(Saved data entries)
· · ·
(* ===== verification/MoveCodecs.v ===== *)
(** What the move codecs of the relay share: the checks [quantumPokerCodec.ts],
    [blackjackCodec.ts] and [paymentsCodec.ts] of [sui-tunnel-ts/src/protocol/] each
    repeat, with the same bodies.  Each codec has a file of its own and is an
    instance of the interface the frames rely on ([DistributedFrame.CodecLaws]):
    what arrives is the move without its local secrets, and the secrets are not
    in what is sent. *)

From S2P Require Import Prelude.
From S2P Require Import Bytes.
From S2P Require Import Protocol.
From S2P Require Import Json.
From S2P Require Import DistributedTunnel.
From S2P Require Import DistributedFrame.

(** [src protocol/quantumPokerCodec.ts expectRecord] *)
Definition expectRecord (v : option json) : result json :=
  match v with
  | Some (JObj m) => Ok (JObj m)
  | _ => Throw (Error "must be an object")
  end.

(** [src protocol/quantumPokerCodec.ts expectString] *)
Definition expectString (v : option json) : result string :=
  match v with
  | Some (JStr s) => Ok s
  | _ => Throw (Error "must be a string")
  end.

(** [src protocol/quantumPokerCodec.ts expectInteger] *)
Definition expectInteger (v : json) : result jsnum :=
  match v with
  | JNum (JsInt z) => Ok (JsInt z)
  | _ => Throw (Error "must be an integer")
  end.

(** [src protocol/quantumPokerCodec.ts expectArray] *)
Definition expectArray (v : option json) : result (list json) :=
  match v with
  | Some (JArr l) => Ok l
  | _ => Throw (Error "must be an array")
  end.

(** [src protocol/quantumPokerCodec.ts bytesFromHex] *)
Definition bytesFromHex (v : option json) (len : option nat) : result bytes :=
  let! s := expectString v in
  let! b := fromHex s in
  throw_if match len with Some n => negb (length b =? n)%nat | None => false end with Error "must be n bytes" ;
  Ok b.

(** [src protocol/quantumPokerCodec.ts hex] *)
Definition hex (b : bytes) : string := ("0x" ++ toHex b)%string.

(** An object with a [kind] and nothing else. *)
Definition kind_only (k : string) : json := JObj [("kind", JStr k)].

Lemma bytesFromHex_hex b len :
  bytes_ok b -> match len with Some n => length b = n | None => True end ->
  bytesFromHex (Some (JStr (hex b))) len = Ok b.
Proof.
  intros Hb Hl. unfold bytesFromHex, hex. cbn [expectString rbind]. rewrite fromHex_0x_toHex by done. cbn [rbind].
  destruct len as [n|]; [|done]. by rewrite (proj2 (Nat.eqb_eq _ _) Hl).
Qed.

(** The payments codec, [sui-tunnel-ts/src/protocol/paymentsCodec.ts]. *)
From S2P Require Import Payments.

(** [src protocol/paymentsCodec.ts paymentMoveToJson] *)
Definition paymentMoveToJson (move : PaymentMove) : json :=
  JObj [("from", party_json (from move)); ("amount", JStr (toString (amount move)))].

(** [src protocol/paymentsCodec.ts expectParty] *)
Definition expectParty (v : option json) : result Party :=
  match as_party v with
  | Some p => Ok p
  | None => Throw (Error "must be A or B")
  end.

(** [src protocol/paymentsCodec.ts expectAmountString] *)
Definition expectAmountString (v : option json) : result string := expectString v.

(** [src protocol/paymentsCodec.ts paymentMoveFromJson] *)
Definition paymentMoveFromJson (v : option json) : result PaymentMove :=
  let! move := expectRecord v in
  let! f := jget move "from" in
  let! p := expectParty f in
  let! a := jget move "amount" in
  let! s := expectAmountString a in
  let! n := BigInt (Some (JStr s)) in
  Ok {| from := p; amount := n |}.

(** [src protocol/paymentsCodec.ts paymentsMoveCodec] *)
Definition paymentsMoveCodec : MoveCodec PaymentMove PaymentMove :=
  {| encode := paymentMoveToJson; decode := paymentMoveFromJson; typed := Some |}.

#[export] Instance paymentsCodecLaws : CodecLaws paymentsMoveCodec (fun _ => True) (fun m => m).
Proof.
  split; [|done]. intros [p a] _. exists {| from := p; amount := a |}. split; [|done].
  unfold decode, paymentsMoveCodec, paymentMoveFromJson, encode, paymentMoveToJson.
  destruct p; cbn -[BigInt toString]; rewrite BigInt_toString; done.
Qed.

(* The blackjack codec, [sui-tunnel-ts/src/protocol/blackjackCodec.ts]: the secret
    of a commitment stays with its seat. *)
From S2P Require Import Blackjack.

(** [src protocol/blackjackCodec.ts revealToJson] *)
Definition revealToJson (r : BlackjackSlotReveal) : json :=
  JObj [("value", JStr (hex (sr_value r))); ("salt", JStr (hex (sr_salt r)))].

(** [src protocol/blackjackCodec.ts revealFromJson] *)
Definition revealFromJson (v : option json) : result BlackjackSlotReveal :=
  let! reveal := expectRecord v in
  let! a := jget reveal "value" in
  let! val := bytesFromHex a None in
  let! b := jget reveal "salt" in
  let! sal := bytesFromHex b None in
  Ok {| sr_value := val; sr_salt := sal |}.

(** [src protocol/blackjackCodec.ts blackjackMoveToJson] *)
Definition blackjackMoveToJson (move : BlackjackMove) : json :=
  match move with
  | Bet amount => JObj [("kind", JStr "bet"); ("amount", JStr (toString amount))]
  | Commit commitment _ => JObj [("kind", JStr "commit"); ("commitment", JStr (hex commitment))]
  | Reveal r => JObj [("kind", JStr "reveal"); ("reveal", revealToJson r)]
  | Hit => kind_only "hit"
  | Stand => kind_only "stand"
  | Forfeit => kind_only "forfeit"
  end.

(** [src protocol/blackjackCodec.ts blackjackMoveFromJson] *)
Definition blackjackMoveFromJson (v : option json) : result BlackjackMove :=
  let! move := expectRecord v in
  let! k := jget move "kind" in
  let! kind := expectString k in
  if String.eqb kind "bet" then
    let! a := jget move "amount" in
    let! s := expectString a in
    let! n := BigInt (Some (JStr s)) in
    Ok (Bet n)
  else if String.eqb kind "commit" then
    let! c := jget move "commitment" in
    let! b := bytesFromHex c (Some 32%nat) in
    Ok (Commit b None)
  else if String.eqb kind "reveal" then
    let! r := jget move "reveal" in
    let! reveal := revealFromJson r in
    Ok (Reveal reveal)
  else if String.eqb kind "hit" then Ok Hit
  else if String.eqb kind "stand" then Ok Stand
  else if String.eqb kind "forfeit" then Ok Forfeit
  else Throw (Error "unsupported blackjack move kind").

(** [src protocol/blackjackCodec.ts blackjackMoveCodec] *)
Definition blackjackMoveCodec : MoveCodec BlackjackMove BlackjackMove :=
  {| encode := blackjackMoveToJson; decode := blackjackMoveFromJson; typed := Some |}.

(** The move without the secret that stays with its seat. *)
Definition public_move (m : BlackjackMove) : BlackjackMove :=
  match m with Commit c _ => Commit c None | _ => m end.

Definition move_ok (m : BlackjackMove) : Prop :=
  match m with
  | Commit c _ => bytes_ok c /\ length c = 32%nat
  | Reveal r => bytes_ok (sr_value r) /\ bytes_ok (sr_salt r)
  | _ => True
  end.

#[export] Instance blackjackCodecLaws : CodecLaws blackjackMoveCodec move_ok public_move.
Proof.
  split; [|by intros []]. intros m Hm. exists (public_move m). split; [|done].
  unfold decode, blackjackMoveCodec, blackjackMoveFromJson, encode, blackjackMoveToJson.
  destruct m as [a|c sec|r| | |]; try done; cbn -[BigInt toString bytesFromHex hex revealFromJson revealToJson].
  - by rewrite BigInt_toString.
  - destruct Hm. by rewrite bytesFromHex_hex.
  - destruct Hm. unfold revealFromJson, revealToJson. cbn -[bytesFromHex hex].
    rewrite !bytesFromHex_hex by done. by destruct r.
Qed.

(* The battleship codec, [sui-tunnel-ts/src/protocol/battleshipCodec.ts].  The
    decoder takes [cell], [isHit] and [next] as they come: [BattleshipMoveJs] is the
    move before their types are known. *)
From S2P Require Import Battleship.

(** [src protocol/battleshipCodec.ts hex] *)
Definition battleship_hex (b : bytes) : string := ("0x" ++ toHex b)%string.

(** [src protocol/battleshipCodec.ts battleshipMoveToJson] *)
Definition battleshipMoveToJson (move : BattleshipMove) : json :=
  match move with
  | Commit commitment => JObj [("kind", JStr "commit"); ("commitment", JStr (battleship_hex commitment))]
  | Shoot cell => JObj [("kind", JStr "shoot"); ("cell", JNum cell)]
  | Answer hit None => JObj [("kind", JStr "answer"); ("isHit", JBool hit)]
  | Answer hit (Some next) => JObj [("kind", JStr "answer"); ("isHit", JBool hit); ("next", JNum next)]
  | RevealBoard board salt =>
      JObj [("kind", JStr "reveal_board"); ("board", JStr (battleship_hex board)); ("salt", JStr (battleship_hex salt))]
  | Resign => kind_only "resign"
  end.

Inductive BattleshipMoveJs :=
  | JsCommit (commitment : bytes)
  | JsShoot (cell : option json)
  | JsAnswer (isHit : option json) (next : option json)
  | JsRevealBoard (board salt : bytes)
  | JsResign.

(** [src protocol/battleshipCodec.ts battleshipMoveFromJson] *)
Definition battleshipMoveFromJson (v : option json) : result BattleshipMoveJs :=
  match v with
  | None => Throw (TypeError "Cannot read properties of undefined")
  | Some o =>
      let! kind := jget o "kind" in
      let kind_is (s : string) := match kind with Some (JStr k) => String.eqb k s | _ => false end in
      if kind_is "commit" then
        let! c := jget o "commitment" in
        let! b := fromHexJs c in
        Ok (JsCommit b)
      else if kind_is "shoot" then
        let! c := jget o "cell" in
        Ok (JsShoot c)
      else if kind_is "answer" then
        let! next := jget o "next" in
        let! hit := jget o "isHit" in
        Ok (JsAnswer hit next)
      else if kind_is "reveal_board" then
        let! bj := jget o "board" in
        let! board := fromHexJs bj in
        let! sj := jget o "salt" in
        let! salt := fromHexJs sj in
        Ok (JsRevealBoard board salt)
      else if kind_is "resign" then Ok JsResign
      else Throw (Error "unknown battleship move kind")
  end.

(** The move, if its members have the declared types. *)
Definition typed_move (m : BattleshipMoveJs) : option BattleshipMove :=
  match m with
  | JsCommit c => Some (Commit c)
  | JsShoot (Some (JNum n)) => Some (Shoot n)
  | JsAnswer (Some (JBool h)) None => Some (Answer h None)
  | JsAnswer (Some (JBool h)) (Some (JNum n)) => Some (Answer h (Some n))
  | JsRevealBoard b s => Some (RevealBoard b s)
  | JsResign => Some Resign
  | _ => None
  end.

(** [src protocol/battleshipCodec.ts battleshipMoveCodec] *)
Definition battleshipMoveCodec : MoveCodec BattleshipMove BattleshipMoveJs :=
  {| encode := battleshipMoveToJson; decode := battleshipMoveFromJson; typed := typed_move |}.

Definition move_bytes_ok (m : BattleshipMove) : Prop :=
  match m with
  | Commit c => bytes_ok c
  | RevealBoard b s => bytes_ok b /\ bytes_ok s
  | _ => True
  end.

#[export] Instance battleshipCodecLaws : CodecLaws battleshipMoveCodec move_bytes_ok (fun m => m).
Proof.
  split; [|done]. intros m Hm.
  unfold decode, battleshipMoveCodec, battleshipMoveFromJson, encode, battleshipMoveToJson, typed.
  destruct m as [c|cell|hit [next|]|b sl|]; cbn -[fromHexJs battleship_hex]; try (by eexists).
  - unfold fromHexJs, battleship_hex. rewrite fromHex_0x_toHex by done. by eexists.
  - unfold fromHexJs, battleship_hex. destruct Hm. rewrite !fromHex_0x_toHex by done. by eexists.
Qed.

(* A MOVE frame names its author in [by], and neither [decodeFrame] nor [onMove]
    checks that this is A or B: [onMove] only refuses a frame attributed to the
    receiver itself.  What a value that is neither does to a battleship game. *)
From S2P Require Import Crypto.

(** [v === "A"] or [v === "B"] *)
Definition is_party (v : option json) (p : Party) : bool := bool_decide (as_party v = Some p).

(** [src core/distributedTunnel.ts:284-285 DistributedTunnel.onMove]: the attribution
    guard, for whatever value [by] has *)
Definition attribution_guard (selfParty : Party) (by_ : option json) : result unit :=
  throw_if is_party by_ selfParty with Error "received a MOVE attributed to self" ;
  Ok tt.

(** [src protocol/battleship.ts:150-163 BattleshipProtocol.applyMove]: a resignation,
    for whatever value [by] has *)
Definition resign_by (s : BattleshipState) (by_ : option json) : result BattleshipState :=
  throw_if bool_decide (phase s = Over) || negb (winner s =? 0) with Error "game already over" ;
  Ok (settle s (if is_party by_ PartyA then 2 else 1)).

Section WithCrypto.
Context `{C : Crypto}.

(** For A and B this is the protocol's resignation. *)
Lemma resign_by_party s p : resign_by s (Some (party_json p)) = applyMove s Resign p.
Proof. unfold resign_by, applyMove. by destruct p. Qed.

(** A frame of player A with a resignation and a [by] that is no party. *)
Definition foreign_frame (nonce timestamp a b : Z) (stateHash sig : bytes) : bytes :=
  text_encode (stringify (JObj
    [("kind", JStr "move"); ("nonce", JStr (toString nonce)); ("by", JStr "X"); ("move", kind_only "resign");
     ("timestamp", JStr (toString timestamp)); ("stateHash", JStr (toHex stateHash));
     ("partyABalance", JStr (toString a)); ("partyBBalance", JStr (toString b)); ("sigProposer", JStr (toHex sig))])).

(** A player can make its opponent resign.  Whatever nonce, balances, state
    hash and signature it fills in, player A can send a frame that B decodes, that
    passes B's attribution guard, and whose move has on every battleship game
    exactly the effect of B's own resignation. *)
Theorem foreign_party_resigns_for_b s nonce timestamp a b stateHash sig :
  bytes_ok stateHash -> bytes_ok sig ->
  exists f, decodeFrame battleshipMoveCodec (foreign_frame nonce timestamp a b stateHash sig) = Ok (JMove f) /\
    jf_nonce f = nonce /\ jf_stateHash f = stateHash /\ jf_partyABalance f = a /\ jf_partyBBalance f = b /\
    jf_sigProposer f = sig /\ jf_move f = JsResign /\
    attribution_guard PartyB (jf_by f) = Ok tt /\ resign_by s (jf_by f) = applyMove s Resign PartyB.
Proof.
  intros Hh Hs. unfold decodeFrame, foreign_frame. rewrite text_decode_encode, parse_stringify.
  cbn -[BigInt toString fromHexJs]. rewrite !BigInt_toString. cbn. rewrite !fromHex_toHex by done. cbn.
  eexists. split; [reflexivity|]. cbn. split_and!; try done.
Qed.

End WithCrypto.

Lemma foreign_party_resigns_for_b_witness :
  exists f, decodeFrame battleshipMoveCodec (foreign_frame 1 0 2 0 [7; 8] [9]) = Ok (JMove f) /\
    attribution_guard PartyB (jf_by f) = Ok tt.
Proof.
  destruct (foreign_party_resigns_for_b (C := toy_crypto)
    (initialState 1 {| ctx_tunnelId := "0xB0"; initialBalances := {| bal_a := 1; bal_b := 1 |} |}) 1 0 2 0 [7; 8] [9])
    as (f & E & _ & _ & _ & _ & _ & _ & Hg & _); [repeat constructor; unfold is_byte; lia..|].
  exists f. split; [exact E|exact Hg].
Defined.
· · ·
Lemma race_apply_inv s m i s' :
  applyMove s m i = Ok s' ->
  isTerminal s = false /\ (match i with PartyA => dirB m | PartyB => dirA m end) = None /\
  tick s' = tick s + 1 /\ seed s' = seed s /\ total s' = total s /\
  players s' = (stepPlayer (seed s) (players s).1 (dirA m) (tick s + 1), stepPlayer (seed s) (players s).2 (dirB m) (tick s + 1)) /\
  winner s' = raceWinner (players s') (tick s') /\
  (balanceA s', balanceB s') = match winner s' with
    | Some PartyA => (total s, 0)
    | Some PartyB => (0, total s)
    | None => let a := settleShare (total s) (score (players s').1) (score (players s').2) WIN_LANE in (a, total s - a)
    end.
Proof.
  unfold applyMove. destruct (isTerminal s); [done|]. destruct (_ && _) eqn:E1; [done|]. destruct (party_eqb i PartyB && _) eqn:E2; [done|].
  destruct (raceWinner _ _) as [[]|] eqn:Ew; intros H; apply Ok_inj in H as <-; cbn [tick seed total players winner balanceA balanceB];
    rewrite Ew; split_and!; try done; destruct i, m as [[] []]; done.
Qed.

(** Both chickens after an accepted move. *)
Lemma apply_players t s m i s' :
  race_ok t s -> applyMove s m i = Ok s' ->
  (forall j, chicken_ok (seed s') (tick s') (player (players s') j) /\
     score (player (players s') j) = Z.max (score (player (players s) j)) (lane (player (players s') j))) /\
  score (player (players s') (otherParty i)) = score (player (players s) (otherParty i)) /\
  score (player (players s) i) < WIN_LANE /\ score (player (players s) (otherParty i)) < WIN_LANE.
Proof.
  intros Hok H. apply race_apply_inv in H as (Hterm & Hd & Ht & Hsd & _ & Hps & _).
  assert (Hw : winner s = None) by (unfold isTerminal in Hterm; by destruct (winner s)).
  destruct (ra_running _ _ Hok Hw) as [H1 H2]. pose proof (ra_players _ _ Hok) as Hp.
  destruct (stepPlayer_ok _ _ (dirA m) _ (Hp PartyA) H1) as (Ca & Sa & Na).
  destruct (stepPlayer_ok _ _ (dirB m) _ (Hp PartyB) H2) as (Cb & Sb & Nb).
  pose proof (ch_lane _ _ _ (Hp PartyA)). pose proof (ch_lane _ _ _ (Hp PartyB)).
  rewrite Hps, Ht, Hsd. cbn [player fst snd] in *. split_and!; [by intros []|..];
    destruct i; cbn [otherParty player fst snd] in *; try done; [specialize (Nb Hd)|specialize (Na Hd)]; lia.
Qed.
· · ·
What needs to be done -
The line above containing "Definition battleshipMoveFromJson (v", the line containing "h (Some n))", and every line between them are to be transcribed exactly; no other line is wanted.

The completed task -
Definition battleshipMoveFromJson (v : option json) : result BattleshipMoveJs :=
  match v with
  | None => Throw (TypeError "Cannot read properties of undefined")
  | Some o =>
      let! kind := jget o "kind" in
      let kind_is (s : string) := match kind with Some (JStr k) => String.eqb k s | _ => false end in
      if kind_is "commit" then
        let! c := jget o "commitment" in
        let! b := fromHexJs c in
        Ok (JsCommit b)
      else if kind_is "shoot" then
        let! c := jget o "cell" in
        Ok (JsShoot c)
      else if kind_is "answer" then
        let! next := jget o "next" in
        let! hit := jget o "isHit" in
        Ok (JsAnswer hit next)
      else if kind_is "reveal_board" then
        let! bj := jget o "board" in
        let! board := fromHexJs bj in
        let! sj := jget o "salt" in
        let! salt := fromHexJs sj in
        Ok (JsRevealBoard board salt)
      else if kind_is "resign" then Ok JsResign
      else Throw (Error "unknown battleship move kind")
  end.

(** The move, if its members have the declared types. *)
Definition typed_move (m : BattleshipMoveJs) : option BattleshipMove :=
  match m with
  | JsCommit c => Some (Commit c)
  | JsShoot (Some (JNum n)) => Some (Shoot n)
  | JsAnswer (Some (JBool h)) None => Some (Answer h None)
  | JsAnswer (Some (JBool h)) (Some (JNum n)) => Some (Answer h (Some n))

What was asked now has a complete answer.